Either way, yes technically it's no one else's business but yours, so just ignore the comments. That said, I presume you'll also take offence if some of those same family members showed no interest at all in your wedding when it actually happens, so it often goes both ways...

Why would they take no interest? Because we haven’t planned a wedding in the time they deem acceptable?

I feel like I’m in crazy land 🤣 I actually feel that our feelings and decisions on this don’t matter and everyone else’s trumps us. Best be a good woman and not upset everyone else.

I go back on what I said in my OP, it’s 1822 not 1922!

OP posts:
CorpseReviver · 03/06/2022 17:33

SpidersAreShitheads · 03/06/2022 17:29

I’d like to go to a venue near the coast to get married. I’d also like to have a proper dress (even one that just a a couple of hundred quid).

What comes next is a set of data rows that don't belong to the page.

Lemma run_never_ends_an_effect_witness :
  Bool.le
    (used_mushroom (mkGlobals false false true false 1.4 (Some 100%float)))
    (used_mushroom (mkGlobals false false true false 1.5 (Some 100%float)))
  /\ Bool.le
       (used_star (mkGlobals false false true false 1.4 (Some 100%float)))
       (used_star (mkGlobals false false true false 1.5 (Some 100%float))).
Proof.
  exact (run_never_ends_an_effect false
           [mkSample 0 1 (-1) false cc.mushroom 0 101.5]
           (mkGlobals false false true false 1.4 (Some 100%float))
           (mkGlobals false false true false 1.5 (Some 100%float))
           (Serial.mkPort [[0]] [])
           (Serial.mkPort []
              [Serial.Write cc.POLL_BUMPERS_AND_DROPS; Serial.Read 1 [0];
               Serial.Write [137; 1; 244; 128; 0]])
           eq_refl).
Defined.

End Survive.

Section Served.

Import controller.

Lemma polls_app (a b : list Serial.event) :
  Trace.polls (a ++ b) = (Trace.polls a + Trace.polls b)%nat.
Proof. unfold Trace.polls. now rewrite filter_app, length_app. Qed.

Lemma reads_app (a b : list Serial.event) :
  Trace.reads (a ++ b) = (Trace.reads a + Trace.reads b)%nat.
Proof. unfold Trace.reads. now rewrite filter_app, length_app. Qed.

Lemma drives_app (a b : list Serial.event) :
  Trace.drives (a ++ b) = (Trace.drives a + Trace.drives b)%nat.
Proof. unfold Trace.drives. now rewrite filter_app, length_app. Qed.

When we looked at very very basic wedding packages just for a couple, no guests, the cost was £1500 upwards (without cost of dress etc). We’re talking just vows, overnight stay and a post-burials meal for us and kids.

I absolutely could nip down the local registry office and get it all done for a couple of hundred quid. But we’d both like it to be a special weekend away. That’s still a very small wedding. No frills. Not even a super-posh hotel. Still a ridiculous price. And sadly, we’ve not been in a position to have a spare £1000-2000 knocking around.

The other factor for us which I was t going to mention is both DC are autistic. And the whole wedding thing stresses them out (even without anyone else there). So it’s harder for us to navigate.

But I stand by my previous comment. It doesn’t really matter if it ” doesn’t make sense” to you. We will get married, and we’re very happy together. Our decisions don’t have to make sense to anyone else 🤷‍♀️😂

If you want the legal and financial protections of marriage you should just do it and worry about the dress, coastal location and accommodations for your children's additional needs at a later date.

You leave yourselves vulnerable in all sorts of ways

PurpleButterflyWings · 03/06/2022 17:33

@SpidersAreShitheads

Post burial?!!!! Dying here!!! 😂

Hadalifeonce · 03/06/2022 17:34

With this much hassel from family and friends, I think I would tie the knot whilst in the US, it would stop them quizzing you.